(** The front-end helper yields [[a-z0-9-]] only and no hyphen at either
    end (it has no bound on the length). *)
Lemma generateSlug_shape (text : string) :
  all_chars is_slug_char (generateSlug text) = true
  /\ leading_hyphen (generateSlug text) = false
  /\ trailing_hyphen (generateSlug text) = false.
Proof.
  unfold generateSlug.
  set (body := replace_runs space_underscore_hyphen false
                 (remove_class not_word_space_hyphen (trim (toLowerCase text)))).
  split; [|split].
  - apply drop_trailing_all_chars, drop_leading_all_chars.
    apply replace_runs_generateSlug. unfold trim.
    apply drop_trailing_all_chars, drop_leading_all_chars, toLowerCase_not_upper.
  - pose proof (drop_trailing_head is_hyphen (drop_leading is_hyphen body)
                  (drop_leading_head is_hyphen body)) as H.
    unfold leading_hyphen. destruct (first_char _); [exact H|reflexivity].
  - pose proof (drop_trailing_last is_hyphen (drop_leading is_hyphen body)) as H.
    unfold trailing_hyphen. destruct (last_char _); [exact H|reflexivity].
Qed.

(** ** Decimal suffixes and the slug setter *)

Lemma pretty_N_char_digit (x : N) : is_digit (pretty_N_char x) = true.
Proof. unfold pretty_N_char. repeat case_match; reflexivity. Qed.

Lemma pretty_N_go_digits (x : N) (s : string) :
  all_chars is_digit s = true -> all_chars is_digit (pretty_N_go x s) = true.
Proof.
  revert s. induction (N.lt_wf_0 x) as [x _ IH]; intros s Hs.
  destruct (N.eq_dec x 0) as [->|Hx]; [rewrite pretty_N_go_0; exact Hs|].
  rewrite pretty_N_go_step by lia.
  apply IH; [apply N.div_lt; lia|].
  simpl. rewrite pretty_N_char_digit. exact Hs.
Qed.

Lemma pretty_N_digits (x : N) : all_chars is_digit (pretty x) = true.
Proof.
  unfold pretty, pretty_N. case_decide; [reflexivity|].
  apply pretty_N_go_digits. reflexivity.
Qed.

Lemma drop_trailing_no_space (s : string) :
  all_chars is_slug_char s = true -> drop_trailing is_space s = s.
Proof.
  induction s as [|c r IH]; simpl; [reflexivity|].
  rewrite andb_true_iff. intros [Hc Hr]. rewrite (IH Hr).
  destruct r; [rewrite (slug_char_not_space c Hc)|]; reflexivity.
Qed.

Lemma trim_slug_id (s : string) : all_chars is_slug_char s = true -> trim s = s.
Proof.
  intros Hs. unfold trim.
  assert (Hlead : drop_leading is_space s = s).
  { destruct s as [|c r]; [reflexivity|]. simpl in *.
    apply andb_true_iff in Hs as [Hc _]. rewrite (slug_char_not_space c Hc). reflexivity. }
  rewrite Hlead. apply drop_trailing_no_space, Hs.
Qed.

(** On a string of [[a-z0-9-]] the setters of the [slug] path do nothing. *)
Lemma slug_setter_id (s : string) : all_chars is_slug_char s = true -> slug_setter s = s.
Proof.
  intros Hs. unfold slug_setter. rewrite (trim_slug_id s Hs).
  apply toLowerCase_slug_id, Hs.
Qed.

Lemma baseSlug_slug_chars (title : string) :
  all_chars is_slug_char (baseSlug title) = true.
Proof. apply substring0_all_chars, (replace_runs_stripped title false). Qed.

Lemma candidate_slug_chars (base : string) (k : nat) :
  all_chars is_slug_char base = true ->
  all_chars is_slug_char (candidate base k) = true.
Proof.
  intros Hb. destruct k as [|k]; [exact Hb|].
  unfold candidate. rewrite !all_chars_app, Hb. simpl.
  apply (all_chars_impl is_digit), pretty_N_digits. exact digit_slug_char.
Qed.

Lemma app_length (s t : string) :
  String.length (s +:+ t) = (String.length s + String.length t)%nat.
Proof.
  induction s as [|c r IH]; [reflexivity|].
  change (String c r +:+ t) with (String c (r +:+ t)). simpl. rewrite IH. reflexivity.
Qed.

Lemma candidate_inj (base : string) (j k : nat) :
  candidate base j = candidate base k -> j = k.
Proof.
  destruct j as [|j], k as [|k]; unfold candidate; intros H.
  - reflexivity.
  - apply (f_equal String.length) in H. rewrite !app_length in H. simpl in H. lia.
  - apply (f_equal String.length) in H. rewrite !app_length in H. simpl in H. lia.
  - apply String.app_inj in H. apply String.app_inj in H.
    apply pretty_N_inj in H. lia.
Qed.

Lemma candidates_NoDup (base : string) (n : nat) :
  List.NoDup (map (candidate base) (seq 0 n)).
Proof.
  apply Finite.Injective_map_NoDup; [|apply seq_NoDup].
  intros j k. apply candidate_inj.
Qed.

(** ** The uniqueness loop *)

Lemma findOne_slug_Some (store : list Post) (slug : string) (p : Post) :
  findOne_slug store slug = Some p -> In p store /\ post_slug p = slug_setter slug.
Proof.
  unfold findOne_slug. intros H. apply find_some in H as [Hin Heq].
  split; [exact Hin | apply String.eqb_eq, Heq].
Qed.

Lemma findOne_slug_None (store : list Post) (slug : string) :
  findOne_slug store slug = None ->
  forall p, In p store -> post_slug p <> slug_setter slug.
Proof.
  unfold findOne_slug. intros H p Hin.
  apply String.eqb_neq. exact (find_none _ _ H p Hin).
Qed.

Lemma not_free_taken (store : list Post) (this_id : ObjectId) (slug : string) :
  free_for store this_id slug = false -> In (slug_setter slug) (slugs store).
Proof.
  unfold free_for. destruct (findOne_slug store slug) as [p|] eqn:Hf; [|discriminate].
  intros _. apply findOne_slug_Some in Hf as [Hin <-].
  unfold slugs. apply in_map, Hin.
Qed.

(** Pigeonhole: the candidates tried and found taken are distinct slugs
    of stored posts, so there are no more of them than stored posts. *)
Lemma taken_candidates_bound (store : list Post) (this_id : ObjectId)
    (base : string) (j : nat) :
  all_chars is_slug_char base = true ->
  (forall i, (i < j)%nat -> free_for store this_id (candidate base i) = false) ->
  (j <= List.length store)%nat.
Proof.
  intros Hb Htaken.
  assert (H : (List.length (map (candidate base) (seq 0 j))
               <= List.length (slugs store))%nat).
  { apply NoDup_incl_length; [apply candidates_NoDup|].
    intros s Hs. apply in_map_iff in Hs as (i & <- & Hi). apply in_seq in Hi.
    rewrite <- (slug_setter_id (candidate base i))
      by (apply candidate_slug_chars, Hb).
    apply (not_free_taken store this_id), Htaken. lia. }
  unfold slugs in H. rewrite !length_map, length_seq in H. exact H.
Qed.

(** One turn of the loop, in terms of [free_for]. *)
Lemma slug_loop_step (fuel : nat) (store : list Post) (this_id : ObjectId)
    (base : string) (j : nat) :
  slug_loop (S fuel) store this_id base (candidate base j) (N.of_nat (S j)) =
  if free_for store this_id (candidate base j) then Some (candidate base j)
  else slug_loop fuel store this_id base (candidate base (S j)) (N.of_nat (S (S j))).
Proof.
  simpl slug_loop. unfold free_for.
  destruct (findOne_slug store (candidate base j)) as [p|]; [|reflexivity].
  destruct (String.eqb (post_id p) this_id); [reflexivity|].
  replace (N.of_nat (S j) + 1) with (N.of_nat (S (S j))) by lia. reflexivity.
Qed.

(** The loop started at candidate [j] with all earlier candidates taken
    leaves at the first free candidate, which it reaches within the
    budget. *)
Lemma slug_loop_from (store : list Post) (this_id : ObjectId) (base : string) :
  all_chars is_slug_char base = true ->
  forall fuel j,
    (forall i, (i < j)%nat -> free_for store this_id (candidate base i) = false) ->
    (List.length store < j + fuel)%nat ->
    exists k,
      (j <= k <= List.length store)%nat
      /\ slug_loop fuel store this_id base (candidate base j) (N.of_nat (S j))
         = Some (candidate base k)
      /\ free_for store this_id (candidate base k) = true
      /\ (forall i, (i < k)%nat -> free_for store this_id (candidate base i) = false).
Proof.
  intros Hb. induction fuel as [|fuel IH]; intros j Htaken Hfuel.
  - pose proof (taken_candidates_bound store this_id base j Hb Htaken). lia.
  - rewrite slug_loop_step.
    pose proof (taken_candidates_bound store this_id base j Hb Htaken) as Hj.
    destruct (free_for store this_id (candidate base j)) eqn:Hfree.
    + exists j. repeat split; auto; lia.
    + destruct (IH (S j)) as (k & Hk & Hloop & Hfk & Hmin).
      * intros i Hi. destruct (Nat.eq_dec i j) as [->|]; [exact Hfree|].
        apply Htaken. lia.
      * lia.
      * exists k. repeat split; auto; lia.
Qed.

Lemma slug_loop_result (title : string) (store : list Post) (this_id : ObjectId)
    (fuel : nat) :
  (List.length store < fuel)%nat ->
  exists k,
    (k <= List.length store)%nat
    /\ slug_loop fuel store this_id (baseSlug title) (baseSlug title) 1
       = Some (candidate (baseSlug title) k)
    /\ free_for store this_id (candidate (baseSlug title) k) = true
    /\ (forall i, (i < k)%nat ->
          free_for store this_id (candidate (baseSlug title) i) = false).
Proof.
  intros Hfuel.
  destruct (slug_loop_from store this_id (baseSlug title)
              (baseSlug_slug_chars title) fuel 0%nat) as (k & Hk & Hloop & Hfree & Hmin).
  - intros i Hi. lia.
  - lia.
  - exists k. split; [lia|]. split; [exact Hloop|]. split; assumption.
Qed.
(** X5: the constructor with a path throws for an empty path and for a
    path on which no stream opens, with the message of the validation and
    without any loader call; for a valid path that [dlopen] accepts it
    builds a loaded object with that handle, path and mode, an empty cache,
    no verdict yet and no error message. *)
Theorem constructor_throws_or_builds :
  (forall (p : string) (m : AutoReload) (e : Env World),
      p = "" \/ ifstream_good (world e) p = false ->
      DynamicLibrary.DynamicLibrary_from_path p m e
      = Thrown
          (if String.eqb p "" then "Library path cannot be empty"
           else "Library file does not exist or is not accessible: " +:+ p)
          e) /\
  (forall (p : string) (m : AutoReload) (e : Env World) (h : LibHandle)
          (w : World),
      p <> "" ->
      ifstream_good (world e) p = true ->
      dlopen (world e) p RTLD_NOW_LOCAL = (h, w) ->
      h <> nullptr ->
      exists d : Implementation,
        DynamicLibrary.DynamicLibrary_from_path p m e
        = Built d (mkEnv w (calls e ++ [CallDlopen p RTLD_NOW_LOCAL])) /\
        handle (lib d) = h /\
        path (lib d) = p /\
        auto_reload d = m /\
        symbol_cache (lib d) = ∅ /\
        reload_capability_tested (lib d) = false /\
        can_reload (lib d) = true /\
        error_message d = "").
Proof.
  split; [apply constructor_invalid_path|].
  intros p m e h w Hne Hgood Hopen Hh.
  unfold DynamicLibrary.DynamicLibrary_from_path.
  rewrite (load_after_unload p m Implementation_default e true
             Implementation_default e
             (unloadInternal_unloaded Implementation_default e eq_refl)).
  rewrite (validatePath_accepts p _ e Hne Hgood).
  match goal with
  | |- context [Implementation.loadInternal ?d3 e] =>
      rewrite (loadInternal_success d3 e h w Hopen Hh)
  end.
  eexists. split; [reflexivity|]. cbn. repeat split; reflexivity.
Qed.

(** X6: [loadLibrary] under a name not yet registered, when the
    constructor builds the object, stores it under that name at an address
    no registered object has, leaves the other names as they were, and
    [getLibrary] then returns that address. *)
Theorem loadLibrary_registers_new_name :
  forall (name p : string) (m : AutoReload) (mgr : ManagerImplementation)
         (e e' : Env World) (d : Implementation),
    m_libraries mgr !! name = None ->
    DynamicLibrary.DynamicLibrary_from_path p m e = Built d e' ->
    exists (ptr : positive) (mgr' : ManagerImplementation),
      DynamicLibraryManager.loadLibrary name p m mgr e
      = Returned (Some ptr) mgr' e' /\
      m_libraries mgr' !! name = Some {| get := ptr; pointee := d |} /\
      (forall other : string,
          other <> name ->
          m_libraries mgr' !! other = m_libraries mgr !! other) /\
      (forall (other : string) (it : unique_ptr),
          m_libraries mgr !! other = Some it -> get it <> ptr) /\
      forall next : Env World,
        DynamicLibraryManager.getLibrary name mgr' next
        = Returned (Some ptr) mgr' next.
Proof.
  intros name p m mgr e e' d Hfree Hbuilt.
  unfold DynamicLibraryManager.loadLibrary. rewrite Hfree, Hbuilt.
  eexists _, _. split; [reflexivity|]. cbn [m_libraries].
  split; [apply lookup_insert_eq|]. split; [|split].
  - intros other Hother. apply lookup_insert_ne. congruence.
  - intros other it Hit Heq.
    apply (is_fresh (DynamicLibraryManager.owned mgr)).
    cbn [DynamicLibraryManager.make_unique get] in Heq. rewrite <- Heq.
    unfold DynamicLibraryManager.owned. apply elem_of_map_to_set.
    exists other, it. split; [exact Hit | reflexivity].
  - intros next. unfold DynamicLibraryManager.getLibrary.
    cbn [m_libraries]. rewrite lookup_insert_eq. reflexivity.
Qed.

(** X7: [loadLibrary] under a name not yet registered, with an empty path
    or a path on which no stream opens, raises the constructor's exception
    with the message of the validation; the registry and the environment
    are as before, no loader call is made, and the name stays unknown. *)
Theorem loadLibrary_invalid_path_raises :
  forall (name p : string) (m : AutoReload) (mgr : ManagerImplementation)
         (e : Env World),
    m_libraries mgr !! name = None ->
    p = "" \/ ifstream_good (world e) p = false ->
    DynamicLibraryManager.loadLibrary name p m mgr e
    = Raised
        (if String.eqb p "" then "Library path cannot be empty"
         else "Library file does not exist or is not accessible: " +:+ p)
        mgr e /\
    DynamicLibraryManager.getLibrary name mgr e = Returned None mgr e.
Proof.
  intros name p m mgr e Hfree Hbad. split.
  - unfold DynamicLibraryManager.loadLibrary.
    rewrite Hfree, (constructor_invalid_path p m e Hbad). reflexivity.
  - unfold DynamicLibraryManager.getLibrary. rewrite Hfree. reflexivity.
Qed.

(** X8: [unloadLibrary] removes the name and nothing else: [getLibrary]
    of it then returns null, the other names are untouched, and the
    environment is the same, so the module of the removed handle is not
    closed.  Registering a new name and removing it gives back the
    registry there was, with the module still open. *)
Theorem unloadLibrary_forgets_without_closing :
  forall (name : string) (mgr : ManagerImplementation) (e : Env World),
    exists mgr' : ManagerImplementation,
      DynamicLibraryManager.unloadLibrary name mgr e = Returned tt mgr' e /\
      DynamicLibraryManager.getLibrary name mgr' e = Returned None mgr' e /\
      (forall other : string,
          other <> name ->
          m_libraries mgr' !! other = m_libraries mgr !! other) /\
      forall (p : string) (m : AutoReload) (before : ManagerImplementation)
             (start : Env World) (ptr : option positive),
        m_libraries before !! name = None ->
        DynamicLibraryManager.loadLibrary name p m before start
        = Returned ptr mgr e ->
        mgr' = before.
Proof.
  intros name mgr e.
  exists {| m_libraries := delete name (m_libraries mgr) |}.
  split; [reflexivity|]. split; [|split].
  - unfold DynamicLibraryManager.getLibrary. cbn [m_libraries].
    rewrite lookup_delete_eq. reflexivity.
  - intros other Hother. cbn [m_libraries]. apply lookup_delete_ne.
    congruence.
  - intros p m before start ptr Hfree Hload.
    unfold DynamicLibraryManager.loadLibrary in Hload. rewrite Hfree in Hload.
    destruct (DynamicLibrary.DynamicLibrary_from_path p m start)
      as [d e1|what e1|]; [|discriminate|discriminate].
    injection Hload as _ <- _. cbn [m_libraries].
    rewrite delete_insert_eq, delete_id by exact Hfree.
    apply manager_eta.
Qed.

End Construction.

Section Resolution.
Context {World : Type} {P : Platform World}.

Lemma no_reload_due_condition (d : Implementation) (e : Env World) :
  no_reload_due d e ->
  bool_decide (auto_reload d = Enabled) && Implementation.needsReload d e
  = false.
Proof.
  intros [Hoff | Hfresh].
  - rewrite bool_decide_eq_false_2; [reflexivity|]. rewrite Hoff.
    discriminate.
  - rewrite Hfresh. apply andb_false_r.
Qed.

(** X9: on a loaded object with no reload to make, a name not in the cache
    is looked up with one [dlsym] call; when [dlerror] reports nothing
    afterwards the address [dlsym] gave is returned, it enters the cache
    exactly when it is not null, and the error message is left as it was
    (so a null symbol comes back as null with no error recorded). *)
Theorem getSymbol_resolves_and_caches :
  forall (name : string) (d : Implementation) (e : Env World)
         (m0 : option string) (a : Z) (w0 w1 w2 : World),
    handle (lib d) <> nullptr ->
    no_reload_due d e ->
    symbol_cache (lib d) !! name = None ->
    dlerror (world e) = (m0, w0) ->
    dlsym w0 (handle (lib d)) name = (a, w1) ->
    dlerror w1 = (None, w2) ->
    DynamicLibrary.getSymbolInternal name d e
    = Ret a (remember name a d)
        (mkEnv w2 (calls e ++ [CallDlsym (handle (lib d)) name])) /\
    error_message (remember name a d) = error_message d /\
    (a <> nullptr -> symbol_cache (lib (remember name a d)) !! name = Some a)
    /\
    (a = nullptr -> remember name a d = d).
Proof.
  intros name d e m0 a w0 w1 w2 Hh Hno Hmiss He0 Hsym He1.
  split; [|split; [|split]].
  - rewrite (getSymbolInternal_steps name d e Hh).
    rewrite (no_reload_due_condition d e Hno).
    unfold resolve_cached, Implementation.getSymbolInternal. unfold_op.
    rewrite Hmiss, He0. op_simpl. rewrite Hsym. op_simpl. rewrite He1.
    reflexivity.
  - unfold remember. destruct (is_null a); reflexivity.
  - intros Ha. unfold remember. apply is_null_false in Ha. rewrite Ha.
    cbn. apply lookup_insert_eq.
  - intros ->. reflexivity.
Qed.
(** How the registration endpoint answers a [fetch]: the request fails
    in transit, or a response arrives with its [ok] flag and the JSON its
    body parses to (if it parses). *)
Inductive Reply : Type :=
  | Unreachable
  | Response (ok : bool) (json_body : option json).

(** What the page gets from its surroundings: the address of the wallet
    connector ([None] for [undefined]) and the registration endpoint. *)
Record Page := {
  address : option string;
  endpoint : string -> RequestInit -> Reply
}.

(** A handler run: it reads and writes the component state, appends to
    the trace of actions, and completes or throws. *)
Record World := { ui : State; trace : list Action }.
Definition Eff (A : Type) : Type := World -> Completion A * World.

#[global] Instance Eff_ret : MRet Eff := fun A a w => (Normal a, w).
#[global] Instance Eff_bind : MBind Eff := fun A B k c w =>
  match c w with
  | (Normal a, w') => k a w'
  | (Throw e, w') => (Throw e, w')
  end.

Definition throw {A} (e : Thrown) : Eff A := fun w => (Throw e, w).
Definition lift {A} (c : Completion A) : Eff A := fun w => (c, w).
Definition perform (a : Action) : Eff () :=
  fun w => (Normal (), {| ui := ui w; trace := trace w ++ [a] |}).
Definition read : Eff State := fun w => (Normal (ui w), w).
Definition write (f : State -> State) : Eff () :=
  fun w => (Normal (), {| ui := f (ui w); trace := trace w |}).

Definition setFormData (d : FormData) : Eff () :=
  write (fun s => {| formData := d; error := error s; loading := loading s; toast := toast s |}).
Definition setError (e : ErrorType) : Eff () :=
  write (fun s => {| formData := formData s; error := e; loading := loading s; toast := toast s |}).
Definition setLoading (b : bool) : Eff () :=
  write (fun s => {| formData := formData s; error := error s; loading := b; toast := toast s |}).
Definition setToast (t : Toast.t) : Eff () :=
  write (fun s => {| formData := formData s; error := error s; loading := loading s; toast := t |}).

(** [try { body } catch (err) { handler err } finally { finalizer }]. *)
Definition try_catch_finally {A} (body : Eff A) (handler : Thrown -> Eff A)
    (finalizer : Eff ()) : Eff A :=
  fun w =>
    let '(r, w') :=
      match body w with
      | (Normal a, w') => (Normal a, w')
      | (Throw e, w') => handler e w'
      end in
    match finalizer w' with
    | (Normal _, w'') => (r, w'')
    | (Throw e, w'') => (Throw e, w'')
    end.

◇ ◇ ◇ ◇ ◇ ◇ ◇

The task
Looking at the records above, say how many lines contain the string "address". Give the number and no other words.

Answer to this problem
5